目的: 長期的なレジスタンストレーニングと2型糖尿病(T2D)発症リスクとの関連性を検討し、有酸素運動および座りがちな行動との複合的な関連性を評価する。
研究デザイン、設定、参加者: この前向きコホート研究では、米国で進行中の 3 つの研究、すなわち、看護師健康調査 (2002 年 6 月 30 日~ 2021 年 6 月 30 日)、看護師健康調査 II (2003 年 6 月 30 日~ 2021 年 6 月 30 日)、および医療従事者追跡調査 (1992 年 6 月 30 日~ 2021 年 6 月 30 日) のデータを評価しました。追跡調査は 2021 年 6 月 30 日に完了しました。参加者には、軌跡分析のために 40 歳から 60 歳の間に抵抗トレーニングの評価を少なくとも 3 回受けた成人医療従事者が含まれます。データは 2025 年 4 月 30 日~ 9 月 30 日の期間に分析されました。
曝露: レジスタンストレーニングに費やした時間は2~4年ごとに評価され、一貫して低い、高いから低い、低いから高い、変動する、一貫して高いの5つのグループに分類された。長期的なレジスタンストレーニングは、看護師健康調査IIにおいて、40歳から60歳までの累積平均値と軌跡パターンを用いて特徴づけられた。
主な結果と測定方法: 主な結果は2型糖尿病の発症でした。
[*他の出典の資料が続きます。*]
(** * PortaPack baseband core (firmware/baseband/main.cpp)

    A shallow embedding of the baseband firmware's main translation unit:
    the FSK packet processor, the event dispatcher and the
    BasebandConfiguration handler installed by [main], together with the
    collaborators they call.  Collaborators whose headers are not part of
    the source tree are modelled from the specification and marked so.  The
    baseband and RSSI threads are covered as far as [FSKProcessor::execute]. *)

From Stdlib Require Import ZArith List Bool Lia.
From Stdlib Require Import Floats.SpecFloat.
From stdpp Require Import base decidable countable gmap list.
Import ListNotations.

Local Open Scope Z_scope.

(** ** Results of operations that can halt the firmware *)

Inductive Error :=
| MsgDblReg          (* a second handler registered for one message kind *)
| StaleHandler       (* a handler ran without the object it captured *)
| ContractViolation. (* a DSP stage was handed a buffer it cannot take *)

Inductive Outcome (A : Type) :=
| Ok (a : A)
| Halt (e : Error).
Arguments Ok {A} a.
Arguments Halt {A} e.

#[global] Instance Outcome_ret : MRet Outcome := fun A a => Ok a.

#[global] Instance Outcome_bind : MBind Outcome := fun A B k m =>
  match m with
  | Ok a => k a
  | Halt e => Halt e
  end.

(** C++ [float]: an IEEE 754 value.  Only comparisons are used, and those
    do not depend on the precision. *)
Definition float : Type := spec_float.

(** [0.0f] *)
Definition float_zero : float := S754_zero false.

(** [a >= b] on floats: false as soon as one side is a NaN. *)
Definition float_ge (a b : float) : bool := SFleb b a.

(** [a < b] on floats. *)
Definition float_lt (a b : float) : bool := SFltb a b.

(** ** Sample buffers *)

(** [complex8_t], [complex16_t]: a pair of integer components. *)
Definition complex : Type := Z * Z.

Module Buffer.

(** [buffer_t<T>]: a view over [count] samples with its sampling rate. *)
Record t (A : Type) := Build { p : list A; sampling_rate : Z }.
Arguments Build {A} p sampling_rate.
Arguments p {A} _.
Arguments sampling_rate {A} _.

Definition count {A} (b : t A) : nat := length (p b).

End Buffer.

(** ** Channel decimator *)

Module ChannelDecimator.

(** Modelled from the spec: channel_decimator.hpp is not in the source
    tree.  A cascade of half-band stages, each halving the sample count and
    the sampling rate, configured as one power-of-two factor; an input
    whose count the factor does not divide is a contract violation. *)
Inductive DecimationFactor := By4 | By8 | By16.

Definition stages (f : DecimationFactor) : nat :=
  match f with
  | By4 => 2
  | By8 => 3
  | By16 => 4
  end%nat.

Definition factor (f : DecimationFactor) : nat := (2 ^ stages f)%nat.

Section Stages.

(** The filter kernel of each stage: stage number, stage input and output
    index give the output sample.  The kernels are in dsp_decimate.hpp,
    which is not in the source tree. *)
Variable half_band : nat -> list complex -> nat -> complex.

(** Modelled from the spec: one half-band stage halves count and rate. *)
Definition decimate_by_2 (stage : nat) (b : Buffer.t complex) : Buffer.t complex :=
  Buffer.Build
    (map (half_band stage (Buffer.p b)) (seq 0 (Buffer.count b / 2)))
    (Buffer.sampling_rate b / 2).

Fixpoint cascade (n stage : nat) (b : Buffer.t complex) : Buffer.t complex :=
  match n with
  | O => b
  | S n' => cascade n' (S stage) (decimate_by_2 stage b)
  end.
多変量調整ハザード比(HR)と95%信頼区間は、時間変動抵抗トレーニングを用いたCox比例ハザード回帰モデルを使用して推定しました。
結果: 解析対象となった成人143,715人(平均年齢[標準偏差] 56.0歳[10.5歳]、女性78.3%)のうち、平均(標準偏差)19.2(5.0)年の追跡期間中に10,038件の2型糖尿病新規発症例が発生した。抵抗運動を行わない場合と比較して、週2時間以上の抵抗運動を行うことは、2型糖尿病リスクの低下と関連していた(ハザード比0.73、95%信頼区間0.66~0.81)。軌跡分析では、中年期を通じて一貫して高レベルのレジスタンストレーニング(週0.5時間以上)を行っていた参加者は、一貫して低レベルのレジスタンストレーニングを行っていた参加者と比較して、2型糖尿病のリスクが42%低く(HR、0.58、95% CI、0.45-0.74)、低レベルから高レベルへと変化するパターンは、一貫して低レベルのレジスタンストレーニングを行っていた参加者と比較して、リスクが21%低いことと関連していました(HR、0.79、95% CI、0.66-0.94)。有酸素運動(総代謝当量15時間以上/週)とレジスタンストレーニング(週1時間以上)の両方の推奨事項を満たし、テレビ視聴を制限(1日2時間未満)した参加者は、推奨事項をいずれも満たしていない参加者と比較して、2型糖尿病のリスクが最も低くなりました(HR、0.38、95% CI、0.34-0.42)。
結論と意義: この前向きコホート研究では、米国の成人医療従事者を対象としたレジスタンストレーニングは、特に中年期を通して継続的に実施され、適切な有酸素運動とテレビ視聴時間の制限と組み合わせた場合、2型糖尿病のリスクを大幅に低下させることが示されました。これらの結果は、糖尿病予防のための生活習慣に関する推奨事項の重要な要素として、レジスタンストレーニングを取り入れることを支持するものです。
引用文献
Long-Term Resistance Training and Risk of Type 2 Diabetes
Tianyue Zhang et al. PMID: 42329652 DOI: 10.1001/jamanetworkopen.2026.19420
JAMA Netw Open. 2026 Jun 1;9(6):e2619420. doi: 10.1001/jamanetworkopen.2026.19420.